Task requirements: Pick every line from the data that holds the word "says".

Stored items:

(** A payload that is assembled is the concatenation, in order, of the
    chunks that this submitter stored for this client, sequence and payload;
    the assembly wipes exactly those chunk accounts, so that the same chunks
    cannot be assembled a second time. *)
Theorem payload_assembly_sound cx ra sub c s pi total start w d w'
    (Htot : 0 <= total)
    (Hrun : assemble_single_payload_chunks cx ra sub c s pi total start w = Ok (d, w')) :
  (exists ds, length ds = Z.to_nat total /\ d = concat ds /\
     forall j x, ds !! j = Some x -> holds w (payload_chunk_key sub c s pi (Z.of_nat j))
       (DPayloadChunk (mkPayloadChunk c s pi (Z.of_nat j) x))) /\
  wiped w (payload_chunk_keys sub c s pi (Z.to_nat total)) w' /\
  (0 < total -> forall cx' ra' start',
     is_ok (assemble_single_payload_chunks cx' ra' sub c s pi total start' w') = false).
Proof.
  apply assemble_single_payload_Ok in Hrun as (ds & Hlen & -> & _ & Hds & Hw); [|done].
  split_and!; [by exists ds|done|]. intros Hpos cx' ra' start'.
  destruct (assemble_single_payload_chunks cx' ra' sub c s pi total start' w') as [[d' w2]|] eqn:E;
    [|done].
  apply assemble_single_payload_Ok in E as (ds' & Hlen' & _ & _ & Hds' & _); [|done].
  destruct ds' as [|x ds']; [simpl in Hlen'; lia|].
  destruct (Hds' 0%nat x eq_refl) as (a & Ha & _ & Hd).
  destruct Hw as (_ & _ & _ & _ & _ & Hz).
  destruct (Hz (payload_chunk_key sub c s pi (Z.of_nat 0))) as [(a' & Ha' & _ & Hd') _].
  { apply list_elem_of_fmap. exists 0%nat. split; [done|]. apply elem_of_seq. lia. }
  congruence.
Qed.
(* ===== verification/Ift.v ===== *)
(** * The interchain fungible token program

    [programs/ift]: tokens leave the chain by a burn and a GMP call that mints
    them on the other side ([ift_transfer]), arrive by a mint under the account
    that GMP derives for the counterparty ([ift_mint]), and come back when the
    call timed out or failed ([finalize_transfer]).  Around them are the
    bridges, the daily mint limit, the pause switch and the administration.
    One definition per instruction; [exec_ift] is the entry point.  The
    theorems are in [IftSpec.v] and [IftProps.v].

    The token programs and GMP are reached through [process_instruction]; the
    text and wire codecs and the sizes and addresses that [anchor_spl] computes
    are third-party code, the parameter [IftLib]. *)

From S2P Require Import Prelude Errors Types Runtime Ics24 Cpi AccessManager AccessManagerSpec Keyed Histories.
From S2P Require Import Chunking Router GmpTypes Gmp.
From Stdlib Require Import ZArith Lia.
From Stdlib.Strings Require Import Byte.
From stdpp Require Import base gmap list strings pretty.

#[local] Open Scope Z_scope.

(** ** [constants.rs] *)

Definition IFT_DEFAULT_TIMEOUT_DURATION : Z := 60 * 15.
Definition IFT_MAX_TIMEOUT_DURATION : Z := 60 * 60 * 24.
Definition IFT_MIN_TIMEOUT_DURATION : Z := 10.
Definition IFT_MAX_CLIENT_ID_LENGTH : nat := 32.
Definition MAX_COUNTERPARTY_ADDRESS_LENGTH : nat := 128.
Definition IFT_MAX_RECEIVER_LENGTH : nat := 128.
Definition IFT_APP_STATE_SEED : bytes := Eval vm_compute in bs "ift_app_state".
Definition IFT_APP_MINT_STATE_SEED : bytes := Eval vm_compute in bs "ift_app_mint_state".
Definition IFT_BRIDGE_SEED : bytes := Eval vm_compute in bs "ift_bridge".
Definition PENDING_TRANSFER_SEED : bytes := Eval vm_compute in bs "pending_transfer".
Definition MINT_AUTHORITY_SEED : bytes := Eval vm_compute in bs "ift_mint_authority".
Definition SECONDS_PER_DAY : Z := 60 * 60 * 24.
Definition SOLANA_MINT_PAYLOAD_PREFUND_LAMPORTS : Z := 5000000.

(** ** [state.rs] *)

(** [IFTBridge::seeds], [PendingTransfer::seeds] and the like. *)
Definition IFTAppState_seeds : list bytes := [IFT_APP_STATE_SEED].
Definition IFTAppMintState_seeds (mint : Pubkey) : list bytes := [IFT_APP_MINT_STATE_SEED; mint].
Definition IFTBridge_seeds (mint : Pubkey) (client_id : bytes) : list bytes :=
  [IFT_BRIDGE_SEED; mint; client_id].
Definition PendingTransfer_seeds (mint : Pubkey) (client_id : bytes) (sequence : Z) : list bytes :=
  [PENDING_TRANSFER_SEED; mint; client_id; u64_to_le_bytes sequence].
Definition mint_authority_seeds (mint : Pubkey) : list bytes := [MINT_AUTHORITY_SEED; mint].

(** The message a Cosmos chain is sent ([MsgIFTMint] of [ift_transfer.rs]). *)
Record MsgIFTMint := mkMsgIFTMint {
  mm_type_url : bytes;
  mm_signer : bytes;
  mm_denom : bytes;
  mm_receiver : bytes;
  mm_amount : bytes }.

(** ** Third-party code *)

Class IftLib := {
  bech32_ok : bytes -> bool;
  evm_address_from_str : bytes -> option bytes;
  abi_encode_ift_mint_call : bytes -> Z -> bytes;
  serde_json_cosmos_tx : list MsgIFTMint -> bytes;
  associated_token_address : Pubkey -> Pubkey -> Pubkey -> Pubkey;
  spl_mint_len : Z;
  token_2022_mint_len : Z;
  token_metadata_size : bytes -> bytes -> bytes -> Z }.

(** [impl From<CpiValidationError> for IFTError]. *)
Definition IFTError_from_cpi (e : CpiErr.CpiValidationError) : IftErr.IFTError := IftErr.CpiNotAllowed.

Section Ift.
Context `{Platform} `{GmpLib} `{IftLib}.

(** [ChainOptions::validate]. *)
Definition ChainOptions_validate (o : ChainOptions) : result IftErr.IFTError unit :=
  match o with
  | Evm => Ok ()
  | Cosmos denom type_url ica_address =>
      _ ← require_r (negb (bool_decide (denom = []))) IftErr.CosmosEmptyCounterpartyDenom;
      _ ← require_r (negb (bool_decide (type_url = []))) IftErr.CosmosEmptyTypeUrl;
      _ ← require_r (negb (bool_decide (ica_address = []))) IftErr.CosmosEmptyIcaAddress;
      _ ← require_r (bech32_ok ica_address) IftErr.InvalidCosmosIcaAddress;
      _ ← require_r (length denom <=? MAX_COUNTERPARTY_ADDRESS_LENGTH)%nat
            IftErr.InvalidCounterpartyDenomLength;
      _ ← require_r (length type_url <=? MAX_COUNTERPARTY_ADDRESS_LENGTH)%nat
            IftErr.InvalidCosmosTypeUrlLength;
      require_r (length ica_address <=? MAX_COUNTERPARTY_ADDRESS_LENGTH)%nat
        IftErr.InvalidCosmosIcaAddressLength
  | Solana _ _ counterparty_client_id =>
      _ ← require_r (negb (bool_decide (counterparty_client_id = []))) IftErr.EmptyClientId;
      require_r (length counterparty_client_id <=? IFT_MAX_CLIENT_ID_LENGTH)%nat
        IftErr.InvalidClientIdLength
  end.
(* ===== verification/IftReplay.v ===== *)
(** * The token program, from its events

    The state of the token program is a function of the events it emitted:
    [replay] rebuilds every account from the log, and in every reachable state
    the accounts are what the replay says.  From it follow who may mint, and
    the daily limit. *)

From S2P Require Import Prelude Errors Types Runtime Ics24 Cpi AccessManager AccessManagerSpec Keyed.
From S2P Require Import Histories Chunking Router ChunkingSpec RouterSpec GmpTypes Gmp GmpSpec Ift IftSpec.
From Stdlib Require Import ZArith Lia.
From Stdlib.Strings Require Import Byte.
From stdpp Require Import prelude gmap list.

#[local] Open Scope Z_scope.

(** ** Replay *)

(** What an account says, without bumps and versions. *)
Inductive View :=
| VState (admin : Pubkey) (paused : bool) (pending_admin : option Pubkey)
| VMint (limit day usage : Z)
| VBridge (counterparty : bytes) (options : ChainOptions)
| VPending (sender : Pubkey) (amount : Z).

Definition view_of (d : AccountData) : option View :=
  match d with
  | DIFTAppState s => Some (VState (ias_admin s) (ias_paused s) (ias_pending_admin s))
  | DIFTAppMintState s =>
      Some (VMint (ims_daily_mint_limit s) (ims_rate_limit_day s) (ims_rate_limit_daily_usage s))
  | DIFTBridge b => Some (VBridge (ib_counterparty_ift_address b) (ib_chain_options b))
  | DPendingTransfer p => Some (VPending (pt_sender p) (pt_amount p))
  | _ => None
  end.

Response for this exercise:
    the accounts are what the replay says.  From it follow who may mint, and
(** What an account says, without bumps and versions. *)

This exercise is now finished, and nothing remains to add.